Depuis le 1er avr. 2015, toute assignation (C. pr. Civ., art. 56), requête et déclaration (C. pr. Civ., art. 55) devra être précédée d’une tentative préalable de résolution amiable du litige. Une réforme qui n’est assurément pas neutre pour les praticiens du droit de la famille. Une réforme qui fera date !
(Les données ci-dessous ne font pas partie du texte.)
(** * Session hook notification pipeline

    A shallow embedding of the two programs of the pipeline:

    - [Forwarder]: the hook forwarder script ([session_hook_forwarder.cjs]),
      which relays its standard input to the hook server with one HTTP POST,
      when [http.request] takes up the port and the path it is given;
    - [HookServer]: the request listener of [startHookServer], which routes
      three POST paths to the callbacks of the parent process;

    and of the key listener and the rows of the permission mode selector
    ([Selector]).

    [JS] holds the pieces of the JavaScript platform the two programs call:
    strings as sequences of UTF-16 code units, the values [JSON.parse] can
    return, [Buffer.toString('utf-8')], [JSON.parse] and [parseInt]. *)

From Stdlib Require Import List Bool NArith ZArith Lia.
From Stdlib Require Import Strings.Ascii Strings.String Strings.Byte.
Import ListNotations.

Set Implicit Arguments.
Set Warnings "-register-all".

Module JS.

Local Open Scope N_scope.

(** ** Strings *)

(** A JavaScript string is a sequence of 16-bit code units. *)
Definition jsstring := list N.

(** An ASCII literal as a JavaScript string. *)
Definition str (s : string) : jsstring :=
  map N_of_ascii (list_ascii_of_string s).

(** [===] on two strings. *)
Fixpoint str_eqb (a b : jsstring) : bool :=
  match a, b with
  | [], [] => true
  | x :: a', y :: b' => (x =? y) && str_eqb a' b'
  | _, _ => false
  end.

(** ** Values *)

(** A number is kept as the decimal literal it was read from: it stands for
    (-1)^[negative] * [digits] * 10^[exponent].  The double that JavaScript
    stores is the nearest binary64 to that value; the programs only ever test
    it against zero, which [is_zero] decides exactly. *)
Record number := Num { negative : bool; digits : N; exponent : Z }.

(** The nearest binary64 is (plus or minus) zero exactly when the magnitude
    is at most 2^-1075, half the least subnormal (the tie goes to the even
    significand, which is zero). *)
Definition is_zero (n : number) : bool :=
  (digits n =? 0) ||
  ((exponent n <? 0)%Z &&
   (digits n * 2 ^ 1075 <=? 10 ^ Z.to_N (- exponent n))).

Inductive value :=
| JUndefined
| JNull
| JBool (b : bool)
| JNumber (n : number)
| JString (s : jsstring)
| JArray (elements : list value)
| JObject (props : list (jsstring * value)).

(** Own properties of an object, in creation order, one entry per key. *)
Definition props := list (jsstring * value).

Fixpoint lookup (k : jsstring) (o : props) : option value :=
  match o with
  | [] => None
  | (k', v) :: o' => if str_eqb k k' then Some v else lookup k o'
  end.

(** [CreateDataProperty]: a key already there keeps its place and takes the
    new value. *)
Fixpoint define (k : jsstring) (v : value) (o : props) : props :=
  match o with
  | [] => [(k, v)]
  | (k', v') :: o' =>
      if str_eqb k k' then (k', v) :: o' else (k', v') :: define k v o'
  end.

(** What a JavaScript operation leaves behind: a value, or a thrown error. *)
Inductive exn :=
| TypeError
| ERR_HTTP_HEADERS_SENT
| SyntaxError
| StreamError
| ERR_UNESCAPED_CHARACTERS
| ERR_SOCKET_BAD_PORT
| Thrown (tag : nat).

Inductive completion (A : Type) :=
| Normal (a : A)
| Throw (e : exn).
Arguments Normal {A} a.
Arguments Throw {A} e.

(** [ToBoolean]. *)
Definition ToBoolean (v : value) : bool :=
  match v with
  | JUndefined | JNull => false
  | JBool b => b
  | JNumber n => negb (is_zero n)
  | JString s => match s with [] => false | _ => true end
  | JArray _ | JObject _ => true
  end.

(** [a || b] on values already evaluated ([b] here never has an effect). *)
Definition or_else (a b : value) : value :=
  if ToBoolean a then a else b.

(** [v.k] for a key [k] that is neither an index, nor [length], nor a name of
    a built-in prototype; the two keys the server reads are of that kind.
    Reading a property of [null] or [undefined] throws; primitives and arrays
    have no such property; an object answers with its own property. *)
Definition Get (v : value) (k : jsstring) : completion value :=
  match v with
  | JUndefined | JNull => Throw TypeError
  | JObject o => Normal (match lookup k o with Some x => x | None => JUndefined end)
  | _ => Normal JUndefined
  end.

(** Does [ToString] throw on [v], a value built by [JSON.parse]?  An object
    whose own [toString] property shadows the inherited method cannot be
    converted (no value of JSON is callable, and the inherited [valueOf]
    returns the object itself); an array joins the conversions of its
    elements, [null] and [undefined] ones excepted. *)
Fixpoint ToString_throws (v : value) : bool :=
  match v with
  | JObject o =>
      match lookup (str "toString") o with Some _ => true | None => false end
  | JArray l => existsb ToString_throws l
  | _ => false
  end.

(** ** [Buffer.toString('utf-8')] *)

Definition Buffer := list byte.

(** [Buffer.concat(chunks)] *)
Definition Buffer_concat (chunks : list Buffer) : Buffer := List.concat chunks.

(** State of the decoder between two bytes: the code point being assembled,
    how many continuation bytes are still due, and the range allowed for the
    next byte. *)
Record utf8 := Utf8 { code_point : N; due : nat; lower : N; upper : N }.

Definition utf8_init : utf8 := Utf8 0 0 0x80 0xBF.

Definition in_range (lo hi b : N) : bool := (lo <=? b) && (b <=? hi).

(** A code point as one code unit, or as a surrogate pair. *)
Definition utf16 (cp : N) : jsstring :=
  if cp <? 0x10000 then [cp]
  else [0xD800 + N.shiftr (cp - 0x10000) 10;
        0xDC00 + N.land (cp - 0x10000) 0x3FF].

(** A byte read when no sequence is open. *)
Definition utf8_lead (b : N) : utf8 * jsstring :=
  if b <? 0x80 then (utf8_init, [b])
  else if in_range 0xC2 0xDF b then (Utf8 (N.land b 0x1F) 1 0x80 0xBF, [])
  else if in_range 0xE0 0xEF b then
    (Utf8 (N.land b 0xF) 2
          (if b =? 0xE0 then 0xA0 else 0x80)
          (if b =? 0xED then 0x9F else 0xBF), [])
  else if in_range 0xF0 0xF4 b then
    (Utf8 (N.land b 0x7) 3
          (if b =? 0xF0 then 0x90 else 0x80)
          (if b =? 0xF4 then 0x8F else 0xBF), [])
  else (utf8_init, [0xFFFD]).
(** ** [claim_bingo] across its awaits *)

(** [claim_bingo] is an [async] handler: between the search for a winning
    card and the reset of the room it waits twice for the store, and while
    it waits the event loop serves whatever arrives.  Here the handler is
    cut at these two points.  Of the store only the presence of a record
    matters to the cut (it decides whether the handler waits for
    [db.write()]), so the single copy of [State] is kept; the statements
    about interleaved claims speak of the messages sent and of the rooms,
    not of the balances that interleaved reads and writes leave. *)

(** Where a suspended handler waits: at [await db.read()] or at
    [await db.write()]. *)
Inductive Await : Type := AtRead | AtWrite.

(** A suspended [claim_bingo] with the locals it resumes with; [room] is
    kept by its id (the objects of [rooms] are never replaced). *)
Record Claim : Type := mkClaim {
  cl_roomId : string;
  cl_playerPhone : string;
  cl_winningCard : FCard;
  cl_winningPattern : option (list (nat * nat));
  cl_jackpot : Z;
  cl_at : Await
}.

Definition set_at (a : Await) (c : Claim) : Claim :=
  mkClaim (cl_roomId c) (cl_playerPhone c) (cl_winningCard c) (cl_winningPattern c)
          (cl_jackpot c) a.

(** How far a handler gets before it gives the thread back. *)
Inductive Reached : Type :=
  | Returned (out : list Sent)
  | Thrown
  | Suspended (c : Claim).

(** [claim_bingo] up to [await db.read()]: the lookups, the search for a
    winning card and [calcJackpot]. *)
Definition claim_bingo_until_read (ws : nat) (roomId playerPhone : string) (s : State)
  : Reached :=
  match rooms s !! roomId with
  | None => Returned []
  | Some room =>
    match list_find (fun p => (w ← sockets s !! p; ws_phone w) = Some playerPhone)
                    (players room) with
    | None => Returned [(ws, MInvalidBingo)]
    | Some (_, player) =>
      match w ← sockets s !! player; ws_cards w with
      | None | Some [] => Returned [(ws, MInvalidBingo)]
      | Some playerCards =>
        match findWinner playerCards (numbersCalled room) with
        | TypeError => Thrown
        | NoWinner => Returned [(ws, MInvalidBingo)]
        | Winner winningCard winningPattern =>
          Suspended (mkClaim roomId playerPhone winningCard winningPattern
                             (calcJackpot room) AtRead)
        end
      end
    end
  end.

(** [claim_bingo] from the [bingo_win] broadcast to its end (also what
    follows [await db.write()]). *)
Definition claim_bingo_after_write (c : Claim) (s : State) : State * list Sent :=
  match rooms s !! cl_roomId c with
  | None => (s, [])
  | Some room =>
    let out := broadcastWin s room (cl_playerPhone c) (cl_winningCard c)
                 (cl_winningPattern c) in
    let room := set_gameInterval None room in
    let room := set_gameStarted false room in
    let room := set_numbersCalled [] room in
    let s := set_rooms (<[cl_roomId c := room]> (rooms s)) s in
    (s, out ++ updateRoomStatus s)
  end.

(** [claim_bingo] from the completion of [db.read()]: with a record of the
    winner, the record is credited and the handler waits for [db.write()];
    without one it goes on to the broadcast. *)
Definition claim_bingo_after_read (c : Claim) (s : State)
  : State * list Sent * option Claim :=
  match findUser (cl_playerPhone c) s with
  | Some _ => (creditJackpot (cl_playerPhone c) (cl_jackpot c) s, [], Some (set_at AtWrite c))
  | None => (claim_bingo_after_write c s, None)
  end.

(** A suspended handler runs on to its next await or to its end. *)
Definition resume (c : Claim) (s : State) : State * list Sent * option Claim :=
  match cl_at c with
  | AtRead => claim_bingo_after_read c s
  | AtWrite => (claim_bingo_after_write c s, None)
  end.

(** The event loop with the handlers it has suspended, oldest first. *)
Record Loop : Type := mkLoop {
  current : State;
  waiting : list Claim
}.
Simplification de la procédure civile

1er avril 2015 : une date qui n’a rien d’un poisson d’avril. Elle Correspond à l’entrée en vigueur des art. 18, 19 et 21 du décret n° 2015-282 du 11 mars 2015 relatif à la simplification de la procédure civile, à la communication électronique et à la résolution amiable des différends. En quoi est-elle si importante ? Elle marque le passage d’une étape Supplémentaire dans l’encrage des modes amiables de règlement des différends dans notre procédure civile. On sait que ces modes amiables sont soit conventionnels (le livre V du Code de procédure Civile est consacré aux modes de règlement conventionnel que sont la Conciliation, la médiation et la procédure participative, sans que Cette liste soit nécessairement exhaustive), soit judiciaires (les titres VI et VI bis du livre I“ du code de procédure civile sont consacrés à la conciliation et à la médiation judiciaires). On sait également que le juge en général peut proposer le recours à une Conciliation ou à une médiation (C. pr. Civ., art. 127 et 131) et, dans certaines matières, enjoindre aux parties de rencontrer un Conciliateur ou un médiateur (C. pr. Civ., art. 128, al. 2 ; C. civ., 255, 2° et 373-2-10, al. 3…), de sorte que des procédures peuvent être pendantes devant le juge et faire en parallèle l’objet d’une tentative de résolution amiable. Mais jamais, sauf à titre expérimental ou dans des procédures spécifiques, le lien n’avait été fait expressément entre le recours au juge et l’échec d’un mode de règlement amiable des différends. C’est maintenant chose faite. Les différents actes introductifs d’instance, qu’il s’agisse d’une assignation, d’une requête ou d’une déclaration, devront, à compter du 1er  avr, 2015, préciser les diligences entreprises en vue de parvenir à une résolution amiable du litige (Décr, n° 2015-282, art. 18 et 19).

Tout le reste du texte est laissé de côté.